- **PROBLEM DETAILS**:
From the records below, copy out exactly the lines from the one containing "- by apply (active_pending" to the one containing "- apply (f_equal", both included. Add nothing else.

- **SOURCE INFORMATION**:

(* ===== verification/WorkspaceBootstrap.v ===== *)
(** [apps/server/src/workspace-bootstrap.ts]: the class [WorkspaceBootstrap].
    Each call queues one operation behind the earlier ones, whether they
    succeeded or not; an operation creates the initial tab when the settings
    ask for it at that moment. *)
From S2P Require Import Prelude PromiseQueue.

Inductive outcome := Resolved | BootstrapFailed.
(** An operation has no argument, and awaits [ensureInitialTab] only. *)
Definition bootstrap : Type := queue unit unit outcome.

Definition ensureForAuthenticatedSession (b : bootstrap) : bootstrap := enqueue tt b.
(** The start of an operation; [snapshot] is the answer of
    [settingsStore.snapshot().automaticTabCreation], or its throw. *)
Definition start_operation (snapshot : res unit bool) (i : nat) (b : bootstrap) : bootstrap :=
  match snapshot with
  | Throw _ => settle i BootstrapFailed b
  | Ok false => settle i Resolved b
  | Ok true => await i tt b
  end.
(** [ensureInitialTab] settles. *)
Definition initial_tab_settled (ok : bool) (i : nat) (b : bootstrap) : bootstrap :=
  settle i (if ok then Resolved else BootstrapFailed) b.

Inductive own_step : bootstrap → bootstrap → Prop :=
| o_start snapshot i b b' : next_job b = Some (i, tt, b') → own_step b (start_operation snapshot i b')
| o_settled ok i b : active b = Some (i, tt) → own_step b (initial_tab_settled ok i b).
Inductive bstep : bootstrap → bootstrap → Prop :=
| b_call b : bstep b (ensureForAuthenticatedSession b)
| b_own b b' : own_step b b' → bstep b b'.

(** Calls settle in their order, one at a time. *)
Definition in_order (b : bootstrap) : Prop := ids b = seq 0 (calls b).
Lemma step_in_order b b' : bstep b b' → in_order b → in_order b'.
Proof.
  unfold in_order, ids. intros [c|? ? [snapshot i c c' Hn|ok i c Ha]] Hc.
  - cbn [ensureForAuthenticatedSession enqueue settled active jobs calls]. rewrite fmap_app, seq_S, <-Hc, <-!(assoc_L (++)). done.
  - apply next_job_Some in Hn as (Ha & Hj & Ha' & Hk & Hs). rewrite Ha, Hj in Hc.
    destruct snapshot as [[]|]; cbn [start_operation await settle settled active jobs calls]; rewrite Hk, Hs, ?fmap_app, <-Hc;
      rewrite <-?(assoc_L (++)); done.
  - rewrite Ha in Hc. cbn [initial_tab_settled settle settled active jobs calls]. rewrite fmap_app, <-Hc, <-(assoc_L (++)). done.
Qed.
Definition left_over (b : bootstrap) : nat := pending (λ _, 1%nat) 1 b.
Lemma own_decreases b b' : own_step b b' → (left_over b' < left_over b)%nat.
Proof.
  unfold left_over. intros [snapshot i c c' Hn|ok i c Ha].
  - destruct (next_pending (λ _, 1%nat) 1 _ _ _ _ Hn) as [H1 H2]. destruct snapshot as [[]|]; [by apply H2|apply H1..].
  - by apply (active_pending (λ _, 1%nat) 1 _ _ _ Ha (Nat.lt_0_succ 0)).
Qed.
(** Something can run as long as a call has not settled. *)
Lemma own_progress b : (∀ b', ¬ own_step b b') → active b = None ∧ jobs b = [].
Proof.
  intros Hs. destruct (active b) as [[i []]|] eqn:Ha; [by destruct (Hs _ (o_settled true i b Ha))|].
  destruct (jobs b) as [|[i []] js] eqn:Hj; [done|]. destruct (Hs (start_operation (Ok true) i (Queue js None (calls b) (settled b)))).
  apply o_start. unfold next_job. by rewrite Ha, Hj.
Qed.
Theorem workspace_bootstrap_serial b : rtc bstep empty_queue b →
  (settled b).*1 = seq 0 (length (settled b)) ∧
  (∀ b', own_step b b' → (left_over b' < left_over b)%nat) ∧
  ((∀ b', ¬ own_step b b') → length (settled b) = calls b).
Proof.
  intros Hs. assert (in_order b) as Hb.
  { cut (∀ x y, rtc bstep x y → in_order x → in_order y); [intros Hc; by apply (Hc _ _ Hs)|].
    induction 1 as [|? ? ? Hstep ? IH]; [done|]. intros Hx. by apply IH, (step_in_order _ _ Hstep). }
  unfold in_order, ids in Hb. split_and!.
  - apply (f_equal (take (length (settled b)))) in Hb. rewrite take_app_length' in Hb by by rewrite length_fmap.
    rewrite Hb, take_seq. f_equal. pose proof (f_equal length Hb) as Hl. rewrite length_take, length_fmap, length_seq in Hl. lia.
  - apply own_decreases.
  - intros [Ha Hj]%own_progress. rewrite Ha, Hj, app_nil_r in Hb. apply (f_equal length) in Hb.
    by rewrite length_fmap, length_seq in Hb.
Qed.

* * *

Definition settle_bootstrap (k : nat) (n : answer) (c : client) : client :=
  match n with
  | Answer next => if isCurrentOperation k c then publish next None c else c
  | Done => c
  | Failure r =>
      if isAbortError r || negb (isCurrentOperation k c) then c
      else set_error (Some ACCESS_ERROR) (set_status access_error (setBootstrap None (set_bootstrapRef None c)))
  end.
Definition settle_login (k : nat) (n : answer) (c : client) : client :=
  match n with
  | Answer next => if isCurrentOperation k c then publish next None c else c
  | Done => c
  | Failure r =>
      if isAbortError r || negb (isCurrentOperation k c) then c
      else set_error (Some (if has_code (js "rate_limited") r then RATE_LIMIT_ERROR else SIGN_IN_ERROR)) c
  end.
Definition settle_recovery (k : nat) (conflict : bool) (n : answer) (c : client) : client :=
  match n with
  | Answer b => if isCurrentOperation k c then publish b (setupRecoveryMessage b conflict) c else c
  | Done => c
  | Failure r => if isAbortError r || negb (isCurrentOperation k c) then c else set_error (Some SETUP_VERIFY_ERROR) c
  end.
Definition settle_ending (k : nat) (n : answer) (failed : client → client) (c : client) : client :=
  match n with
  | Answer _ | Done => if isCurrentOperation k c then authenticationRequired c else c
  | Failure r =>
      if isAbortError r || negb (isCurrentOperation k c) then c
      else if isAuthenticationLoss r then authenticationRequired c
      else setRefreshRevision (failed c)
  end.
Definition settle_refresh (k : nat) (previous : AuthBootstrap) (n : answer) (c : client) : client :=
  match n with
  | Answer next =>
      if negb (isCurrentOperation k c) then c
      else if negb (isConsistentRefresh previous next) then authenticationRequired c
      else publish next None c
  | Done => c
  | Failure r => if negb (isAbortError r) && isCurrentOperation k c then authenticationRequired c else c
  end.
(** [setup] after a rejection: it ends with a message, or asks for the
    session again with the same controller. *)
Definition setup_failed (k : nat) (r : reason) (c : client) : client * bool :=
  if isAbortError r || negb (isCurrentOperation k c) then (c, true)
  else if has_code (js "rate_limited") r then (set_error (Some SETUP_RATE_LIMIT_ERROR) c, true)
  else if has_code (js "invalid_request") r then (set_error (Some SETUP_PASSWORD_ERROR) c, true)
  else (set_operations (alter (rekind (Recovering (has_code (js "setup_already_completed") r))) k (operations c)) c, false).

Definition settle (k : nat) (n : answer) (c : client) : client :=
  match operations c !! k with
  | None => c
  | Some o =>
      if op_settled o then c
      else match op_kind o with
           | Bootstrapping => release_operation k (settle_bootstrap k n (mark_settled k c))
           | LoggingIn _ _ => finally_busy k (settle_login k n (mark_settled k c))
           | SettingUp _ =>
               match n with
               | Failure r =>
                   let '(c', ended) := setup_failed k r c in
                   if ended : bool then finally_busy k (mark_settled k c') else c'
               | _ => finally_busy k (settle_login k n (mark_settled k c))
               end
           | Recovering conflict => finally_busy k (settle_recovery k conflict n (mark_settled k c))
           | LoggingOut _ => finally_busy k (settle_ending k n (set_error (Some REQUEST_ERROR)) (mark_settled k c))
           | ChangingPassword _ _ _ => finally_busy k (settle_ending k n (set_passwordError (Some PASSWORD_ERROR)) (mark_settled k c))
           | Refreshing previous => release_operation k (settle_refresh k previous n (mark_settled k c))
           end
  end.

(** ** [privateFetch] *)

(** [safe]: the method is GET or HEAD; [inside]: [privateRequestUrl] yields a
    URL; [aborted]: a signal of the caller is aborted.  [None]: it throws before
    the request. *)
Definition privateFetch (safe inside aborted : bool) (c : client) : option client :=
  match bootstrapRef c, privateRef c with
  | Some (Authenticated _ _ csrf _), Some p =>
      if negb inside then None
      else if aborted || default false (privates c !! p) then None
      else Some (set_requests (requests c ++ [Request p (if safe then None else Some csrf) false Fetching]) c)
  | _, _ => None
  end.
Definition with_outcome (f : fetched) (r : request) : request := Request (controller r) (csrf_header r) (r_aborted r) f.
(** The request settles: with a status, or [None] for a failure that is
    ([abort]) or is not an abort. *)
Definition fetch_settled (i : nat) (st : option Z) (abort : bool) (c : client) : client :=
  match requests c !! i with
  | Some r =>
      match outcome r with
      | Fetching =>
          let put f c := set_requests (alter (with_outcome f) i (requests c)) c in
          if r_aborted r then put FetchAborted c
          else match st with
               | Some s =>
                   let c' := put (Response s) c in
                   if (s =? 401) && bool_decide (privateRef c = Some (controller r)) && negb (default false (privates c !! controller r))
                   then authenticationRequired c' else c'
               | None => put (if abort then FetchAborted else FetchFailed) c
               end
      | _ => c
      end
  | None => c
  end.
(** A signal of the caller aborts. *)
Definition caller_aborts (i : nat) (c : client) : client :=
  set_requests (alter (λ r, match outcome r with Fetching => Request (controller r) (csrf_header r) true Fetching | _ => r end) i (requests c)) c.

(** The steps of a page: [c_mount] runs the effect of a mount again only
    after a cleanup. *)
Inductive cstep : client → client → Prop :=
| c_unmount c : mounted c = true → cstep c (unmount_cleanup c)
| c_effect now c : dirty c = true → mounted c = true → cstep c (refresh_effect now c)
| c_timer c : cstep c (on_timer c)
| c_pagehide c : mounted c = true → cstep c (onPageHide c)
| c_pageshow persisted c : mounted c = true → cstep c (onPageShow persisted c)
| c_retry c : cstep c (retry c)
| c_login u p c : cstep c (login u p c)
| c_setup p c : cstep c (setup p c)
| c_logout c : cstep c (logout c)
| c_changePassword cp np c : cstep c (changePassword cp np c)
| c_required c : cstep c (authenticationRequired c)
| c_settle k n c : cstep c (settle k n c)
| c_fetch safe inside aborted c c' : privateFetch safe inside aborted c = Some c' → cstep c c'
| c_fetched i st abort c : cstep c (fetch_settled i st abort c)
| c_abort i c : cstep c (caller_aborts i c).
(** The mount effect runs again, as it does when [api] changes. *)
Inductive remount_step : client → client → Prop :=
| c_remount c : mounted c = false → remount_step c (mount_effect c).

- **REPLY**:
  - by apply (active_pending (λ _, 1%nat) 1 _ _ _ Ha (Nat.lt_0_succ 0)).
Qed.
(** Something can run as long as a call has not settled. *)
Lemma own_progress b : (∀ b', ¬ own_step b b') → active b = None ∧ jobs b = [].
Proof.
  intros Hs. destruct (active b) as [[i []]|] eqn:Ha; [by destruct (Hs _ (o_settled true i b Ha))|].
  destruct (jobs b) as [|[i []] js] eqn:Hj; [done|]. destruct (Hs (start_operation (Ok true) i (Queue js None (calls b) (settled b)))).
  apply o_start. unfold next_job. by rewrite Ha, Hj.
Qed.
Theorem workspace_bootstrap_serial b : rtc bstep empty_queue b →
  (settled b).*1 = seq 0 (length (settled b)) ∧
  (∀ b', own_step b b' → (left_over b' < left_over b)%nat) ∧
  ((∀ b', ¬ own_step b b') → length (settled b) = calls b).
Proof.
  intros Hs. assert (in_order b) as Hb.
  { cut (∀ x y, rtc bstep x y → in_order x → in_order y); [intros Hc; by apply (Hc _ _ Hs)|].
    induction 1 as [|? ? ? Hstep ? IH]; [done|]. intros Hx. by apply IH, (step_in_order _ _ Hstep). }
  unfold in_order, ids in Hb. split_and!.
  - apply (f_equal (take (length (settled b)))) in Hb. rewrite take_app_length' in Hb by by rewrite length_fmap.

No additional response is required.